### Provided data
###

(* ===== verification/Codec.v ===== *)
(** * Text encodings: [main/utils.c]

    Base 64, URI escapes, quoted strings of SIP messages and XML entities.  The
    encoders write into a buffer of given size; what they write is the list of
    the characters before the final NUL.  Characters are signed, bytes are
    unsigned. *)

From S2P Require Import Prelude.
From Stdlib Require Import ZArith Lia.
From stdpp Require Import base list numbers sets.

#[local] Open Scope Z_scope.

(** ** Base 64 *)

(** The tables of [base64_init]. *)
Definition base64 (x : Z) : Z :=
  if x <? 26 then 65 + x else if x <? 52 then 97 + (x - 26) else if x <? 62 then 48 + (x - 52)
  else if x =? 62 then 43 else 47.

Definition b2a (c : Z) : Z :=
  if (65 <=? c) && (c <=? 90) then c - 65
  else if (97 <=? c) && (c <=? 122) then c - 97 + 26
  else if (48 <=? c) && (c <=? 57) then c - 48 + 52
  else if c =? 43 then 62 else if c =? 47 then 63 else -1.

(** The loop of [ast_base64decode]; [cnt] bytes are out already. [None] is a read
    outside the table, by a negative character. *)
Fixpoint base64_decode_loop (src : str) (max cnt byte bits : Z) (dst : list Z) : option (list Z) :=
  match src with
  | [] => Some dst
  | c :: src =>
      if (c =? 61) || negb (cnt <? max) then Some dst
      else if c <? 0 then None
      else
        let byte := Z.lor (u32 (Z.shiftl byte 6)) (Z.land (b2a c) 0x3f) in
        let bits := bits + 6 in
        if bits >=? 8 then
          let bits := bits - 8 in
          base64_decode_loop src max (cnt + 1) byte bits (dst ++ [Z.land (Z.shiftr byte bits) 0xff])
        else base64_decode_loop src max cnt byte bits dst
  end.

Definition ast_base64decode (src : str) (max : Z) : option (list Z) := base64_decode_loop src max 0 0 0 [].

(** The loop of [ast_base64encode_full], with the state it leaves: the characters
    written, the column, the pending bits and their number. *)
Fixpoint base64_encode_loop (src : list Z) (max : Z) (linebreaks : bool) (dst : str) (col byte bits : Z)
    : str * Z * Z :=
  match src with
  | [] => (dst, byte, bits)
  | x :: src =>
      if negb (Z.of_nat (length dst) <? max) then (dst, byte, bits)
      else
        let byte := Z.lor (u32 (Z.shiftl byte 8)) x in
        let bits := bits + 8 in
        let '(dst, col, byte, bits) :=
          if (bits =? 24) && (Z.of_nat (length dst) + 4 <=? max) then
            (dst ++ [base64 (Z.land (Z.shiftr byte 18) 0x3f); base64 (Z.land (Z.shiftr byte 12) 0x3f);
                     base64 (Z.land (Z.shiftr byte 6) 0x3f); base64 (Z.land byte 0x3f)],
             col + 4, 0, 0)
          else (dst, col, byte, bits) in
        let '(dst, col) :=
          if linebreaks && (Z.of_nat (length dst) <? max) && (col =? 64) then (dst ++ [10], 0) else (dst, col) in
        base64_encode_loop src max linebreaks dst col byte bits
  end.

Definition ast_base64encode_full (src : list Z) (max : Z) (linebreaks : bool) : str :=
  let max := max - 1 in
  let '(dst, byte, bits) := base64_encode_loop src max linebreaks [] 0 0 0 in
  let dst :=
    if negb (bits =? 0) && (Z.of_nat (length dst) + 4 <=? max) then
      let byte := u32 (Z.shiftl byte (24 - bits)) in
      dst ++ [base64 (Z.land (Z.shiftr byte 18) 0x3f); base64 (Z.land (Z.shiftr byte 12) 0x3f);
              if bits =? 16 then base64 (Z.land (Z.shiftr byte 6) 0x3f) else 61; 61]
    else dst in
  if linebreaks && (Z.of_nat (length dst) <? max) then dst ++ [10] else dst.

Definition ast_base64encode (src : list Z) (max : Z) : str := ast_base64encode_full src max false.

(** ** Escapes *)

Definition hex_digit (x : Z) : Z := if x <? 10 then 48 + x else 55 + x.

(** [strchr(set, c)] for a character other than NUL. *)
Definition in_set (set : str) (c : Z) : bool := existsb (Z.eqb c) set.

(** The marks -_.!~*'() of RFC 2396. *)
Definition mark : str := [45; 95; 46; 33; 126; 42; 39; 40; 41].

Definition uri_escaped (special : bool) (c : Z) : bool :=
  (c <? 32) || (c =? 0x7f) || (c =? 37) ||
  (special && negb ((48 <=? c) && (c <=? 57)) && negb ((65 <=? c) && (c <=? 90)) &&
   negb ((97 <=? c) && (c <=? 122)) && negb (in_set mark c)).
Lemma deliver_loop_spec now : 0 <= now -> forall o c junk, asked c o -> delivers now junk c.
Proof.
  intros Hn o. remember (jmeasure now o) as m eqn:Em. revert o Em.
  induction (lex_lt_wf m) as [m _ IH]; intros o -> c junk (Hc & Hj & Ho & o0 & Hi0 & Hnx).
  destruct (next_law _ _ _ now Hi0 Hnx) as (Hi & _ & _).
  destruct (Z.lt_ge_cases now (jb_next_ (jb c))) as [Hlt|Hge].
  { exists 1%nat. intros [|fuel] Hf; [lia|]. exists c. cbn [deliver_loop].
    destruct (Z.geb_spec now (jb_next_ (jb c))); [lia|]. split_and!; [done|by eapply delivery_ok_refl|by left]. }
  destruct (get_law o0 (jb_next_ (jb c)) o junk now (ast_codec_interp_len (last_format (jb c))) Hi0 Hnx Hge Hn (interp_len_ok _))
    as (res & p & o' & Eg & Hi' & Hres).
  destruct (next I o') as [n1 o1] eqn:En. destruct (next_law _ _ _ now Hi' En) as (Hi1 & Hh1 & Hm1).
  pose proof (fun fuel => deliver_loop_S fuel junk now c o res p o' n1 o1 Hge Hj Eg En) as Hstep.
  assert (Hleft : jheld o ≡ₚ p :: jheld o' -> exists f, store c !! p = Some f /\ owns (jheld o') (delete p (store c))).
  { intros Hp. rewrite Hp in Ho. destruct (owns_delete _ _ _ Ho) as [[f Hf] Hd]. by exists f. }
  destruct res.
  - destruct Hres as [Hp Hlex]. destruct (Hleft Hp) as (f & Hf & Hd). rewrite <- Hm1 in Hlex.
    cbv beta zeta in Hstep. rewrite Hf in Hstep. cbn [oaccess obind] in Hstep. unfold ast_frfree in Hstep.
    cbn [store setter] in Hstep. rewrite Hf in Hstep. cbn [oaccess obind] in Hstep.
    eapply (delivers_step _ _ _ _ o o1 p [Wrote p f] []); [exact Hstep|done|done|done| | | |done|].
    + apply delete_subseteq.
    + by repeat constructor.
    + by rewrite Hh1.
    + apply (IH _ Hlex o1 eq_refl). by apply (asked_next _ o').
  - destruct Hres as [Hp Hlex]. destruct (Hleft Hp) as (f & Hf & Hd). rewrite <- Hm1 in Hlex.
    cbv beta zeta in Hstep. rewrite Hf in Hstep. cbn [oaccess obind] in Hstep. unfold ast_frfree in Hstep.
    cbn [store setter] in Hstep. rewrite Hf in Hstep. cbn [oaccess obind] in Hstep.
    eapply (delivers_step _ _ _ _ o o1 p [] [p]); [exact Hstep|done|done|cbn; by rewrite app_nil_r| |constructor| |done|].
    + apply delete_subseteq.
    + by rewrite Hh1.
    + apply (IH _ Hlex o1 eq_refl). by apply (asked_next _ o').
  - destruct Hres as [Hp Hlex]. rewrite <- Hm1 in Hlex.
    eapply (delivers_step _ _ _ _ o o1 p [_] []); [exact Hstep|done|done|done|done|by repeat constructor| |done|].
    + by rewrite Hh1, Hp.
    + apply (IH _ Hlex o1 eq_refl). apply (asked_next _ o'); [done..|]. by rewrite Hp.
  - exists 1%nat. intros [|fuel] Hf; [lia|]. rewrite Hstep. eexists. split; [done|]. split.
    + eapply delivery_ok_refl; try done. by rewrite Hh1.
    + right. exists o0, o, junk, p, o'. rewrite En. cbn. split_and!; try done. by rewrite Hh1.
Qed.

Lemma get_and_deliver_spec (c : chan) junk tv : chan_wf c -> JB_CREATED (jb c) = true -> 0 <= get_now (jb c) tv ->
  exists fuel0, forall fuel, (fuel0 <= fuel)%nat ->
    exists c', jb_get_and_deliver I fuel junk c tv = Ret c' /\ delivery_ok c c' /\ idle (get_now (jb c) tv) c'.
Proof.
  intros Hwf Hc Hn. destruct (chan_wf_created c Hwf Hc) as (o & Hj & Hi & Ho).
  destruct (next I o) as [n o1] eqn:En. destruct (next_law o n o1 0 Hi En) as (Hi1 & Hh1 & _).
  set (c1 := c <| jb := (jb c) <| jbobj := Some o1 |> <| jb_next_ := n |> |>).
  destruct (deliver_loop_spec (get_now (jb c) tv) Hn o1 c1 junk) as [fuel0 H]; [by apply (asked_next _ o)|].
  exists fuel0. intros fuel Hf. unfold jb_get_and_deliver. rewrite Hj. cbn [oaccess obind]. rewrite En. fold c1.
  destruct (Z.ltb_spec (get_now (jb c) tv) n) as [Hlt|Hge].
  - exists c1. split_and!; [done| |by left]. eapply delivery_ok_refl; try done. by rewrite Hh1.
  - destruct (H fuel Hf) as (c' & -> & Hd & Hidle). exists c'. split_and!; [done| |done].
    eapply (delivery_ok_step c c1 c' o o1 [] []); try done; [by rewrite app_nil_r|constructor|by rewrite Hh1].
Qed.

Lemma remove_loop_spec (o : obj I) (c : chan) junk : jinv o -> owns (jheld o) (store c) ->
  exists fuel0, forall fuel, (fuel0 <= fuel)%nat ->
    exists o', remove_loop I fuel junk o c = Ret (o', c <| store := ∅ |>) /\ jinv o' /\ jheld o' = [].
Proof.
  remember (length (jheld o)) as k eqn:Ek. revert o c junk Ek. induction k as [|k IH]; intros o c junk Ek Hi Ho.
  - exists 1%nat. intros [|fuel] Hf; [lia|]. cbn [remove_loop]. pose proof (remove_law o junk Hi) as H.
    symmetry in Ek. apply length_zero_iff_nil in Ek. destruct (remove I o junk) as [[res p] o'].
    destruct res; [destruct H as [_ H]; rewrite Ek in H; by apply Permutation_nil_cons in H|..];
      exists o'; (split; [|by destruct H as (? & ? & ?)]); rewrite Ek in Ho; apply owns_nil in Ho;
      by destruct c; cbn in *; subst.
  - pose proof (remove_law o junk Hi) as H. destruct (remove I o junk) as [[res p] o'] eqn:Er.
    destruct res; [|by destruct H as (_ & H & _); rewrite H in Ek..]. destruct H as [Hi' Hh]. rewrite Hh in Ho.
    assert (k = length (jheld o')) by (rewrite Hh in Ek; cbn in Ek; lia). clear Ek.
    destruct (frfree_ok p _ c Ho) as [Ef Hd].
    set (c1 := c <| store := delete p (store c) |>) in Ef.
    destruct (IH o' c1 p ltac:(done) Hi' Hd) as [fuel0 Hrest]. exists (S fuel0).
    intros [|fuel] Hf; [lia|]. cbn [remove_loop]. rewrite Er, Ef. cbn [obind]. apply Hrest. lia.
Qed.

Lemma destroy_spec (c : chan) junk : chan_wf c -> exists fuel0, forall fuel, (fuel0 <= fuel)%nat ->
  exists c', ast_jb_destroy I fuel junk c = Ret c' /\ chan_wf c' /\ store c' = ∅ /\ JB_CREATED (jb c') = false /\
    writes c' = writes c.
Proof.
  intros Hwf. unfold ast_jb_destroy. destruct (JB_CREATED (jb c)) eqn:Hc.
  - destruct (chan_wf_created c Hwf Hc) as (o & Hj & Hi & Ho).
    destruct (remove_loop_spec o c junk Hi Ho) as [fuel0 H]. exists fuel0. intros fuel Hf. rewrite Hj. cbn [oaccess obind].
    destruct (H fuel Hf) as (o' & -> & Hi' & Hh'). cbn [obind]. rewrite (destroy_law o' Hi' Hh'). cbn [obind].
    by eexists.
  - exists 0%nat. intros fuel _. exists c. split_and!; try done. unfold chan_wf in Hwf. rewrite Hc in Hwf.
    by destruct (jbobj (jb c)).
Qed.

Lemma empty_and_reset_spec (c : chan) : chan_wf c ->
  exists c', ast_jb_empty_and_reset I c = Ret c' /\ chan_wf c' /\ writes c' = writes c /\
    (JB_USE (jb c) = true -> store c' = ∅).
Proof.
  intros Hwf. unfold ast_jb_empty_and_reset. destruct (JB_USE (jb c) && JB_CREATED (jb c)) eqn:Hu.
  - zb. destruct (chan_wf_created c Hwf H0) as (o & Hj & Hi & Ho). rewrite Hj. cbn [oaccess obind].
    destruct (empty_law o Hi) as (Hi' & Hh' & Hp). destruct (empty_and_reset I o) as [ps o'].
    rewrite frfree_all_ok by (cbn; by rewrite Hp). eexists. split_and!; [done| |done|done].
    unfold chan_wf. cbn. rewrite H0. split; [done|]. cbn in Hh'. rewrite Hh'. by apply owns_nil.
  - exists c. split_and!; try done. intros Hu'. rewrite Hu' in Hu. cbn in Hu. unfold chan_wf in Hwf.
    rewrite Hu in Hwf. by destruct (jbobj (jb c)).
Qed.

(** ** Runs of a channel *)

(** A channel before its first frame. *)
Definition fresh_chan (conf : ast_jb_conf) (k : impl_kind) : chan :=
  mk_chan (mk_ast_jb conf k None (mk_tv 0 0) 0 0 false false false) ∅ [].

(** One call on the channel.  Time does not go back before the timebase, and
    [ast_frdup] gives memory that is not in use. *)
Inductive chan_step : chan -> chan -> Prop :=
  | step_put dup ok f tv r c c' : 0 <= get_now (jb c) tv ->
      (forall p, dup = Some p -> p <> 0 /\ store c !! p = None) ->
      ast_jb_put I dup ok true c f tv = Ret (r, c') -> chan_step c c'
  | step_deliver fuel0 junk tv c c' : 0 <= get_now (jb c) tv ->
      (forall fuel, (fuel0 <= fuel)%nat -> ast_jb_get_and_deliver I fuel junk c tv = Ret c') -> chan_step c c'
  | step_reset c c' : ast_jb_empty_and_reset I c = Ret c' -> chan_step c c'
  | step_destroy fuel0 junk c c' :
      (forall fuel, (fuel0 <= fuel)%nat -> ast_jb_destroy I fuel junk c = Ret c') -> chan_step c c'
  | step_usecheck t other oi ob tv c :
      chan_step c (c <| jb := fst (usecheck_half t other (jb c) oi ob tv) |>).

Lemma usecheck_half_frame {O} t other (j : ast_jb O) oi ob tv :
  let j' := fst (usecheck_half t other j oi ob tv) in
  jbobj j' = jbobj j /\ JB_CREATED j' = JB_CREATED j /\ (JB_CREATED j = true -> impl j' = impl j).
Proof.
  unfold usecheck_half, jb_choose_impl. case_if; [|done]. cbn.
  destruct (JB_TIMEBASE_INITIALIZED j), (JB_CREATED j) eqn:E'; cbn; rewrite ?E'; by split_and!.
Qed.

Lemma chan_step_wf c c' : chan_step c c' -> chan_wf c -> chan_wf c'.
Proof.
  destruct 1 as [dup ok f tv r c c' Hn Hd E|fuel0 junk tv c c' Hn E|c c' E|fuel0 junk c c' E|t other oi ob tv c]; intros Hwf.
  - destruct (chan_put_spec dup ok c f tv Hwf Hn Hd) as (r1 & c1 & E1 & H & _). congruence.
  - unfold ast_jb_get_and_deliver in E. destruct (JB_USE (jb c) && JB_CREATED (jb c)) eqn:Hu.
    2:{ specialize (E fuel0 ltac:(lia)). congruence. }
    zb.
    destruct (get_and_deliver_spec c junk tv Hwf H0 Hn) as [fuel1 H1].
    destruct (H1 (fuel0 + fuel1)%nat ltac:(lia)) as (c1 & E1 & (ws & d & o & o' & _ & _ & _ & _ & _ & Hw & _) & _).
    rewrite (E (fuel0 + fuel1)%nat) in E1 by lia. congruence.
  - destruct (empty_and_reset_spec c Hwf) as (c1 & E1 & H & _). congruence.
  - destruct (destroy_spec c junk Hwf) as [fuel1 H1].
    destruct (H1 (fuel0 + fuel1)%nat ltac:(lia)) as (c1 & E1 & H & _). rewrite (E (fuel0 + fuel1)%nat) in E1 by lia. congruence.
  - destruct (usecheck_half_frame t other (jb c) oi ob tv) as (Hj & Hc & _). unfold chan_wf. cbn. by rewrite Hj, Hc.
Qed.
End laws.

###

### Task goal
Each line in the entries above, starting at the line with "outside the table, by" and ending at the line with "(** The loop of [ast_base64encode_full], with", is to be printed exactly, and only those lines.

### Result
    outside the table, by a negative character. *)
Fixpoint base64_decode_loop (src : str) (max cnt byte bits : Z) (dst : list Z) : option (list Z) :=
  match src with
  | [] => Some dst
  | c :: src =>
      if (c =? 61) || negb (cnt <? max) then Some dst
      else if c <? 0 then None
      else
        let byte := Z.lor (u32 (Z.shiftl byte 6)) (Z.land (b2a c) 0x3f) in
        let bits := bits + 6 in
        if bits >=? 8 then
          let bits := bits - 8 in
          base64_decode_loop src max (cnt + 1) byte bits (dst ++ [Z.land (Z.shiftr byte bits) 0xff])
        else base64_decode_loop src max cnt byte bits dst
  end.

Definition ast_base64decode (src : str) (max : Z) : option (list Z) := base64_decode_loop src max 0 0 0 [].

(** The loop of [ast_base64encode_full], with the state it leaves: the characters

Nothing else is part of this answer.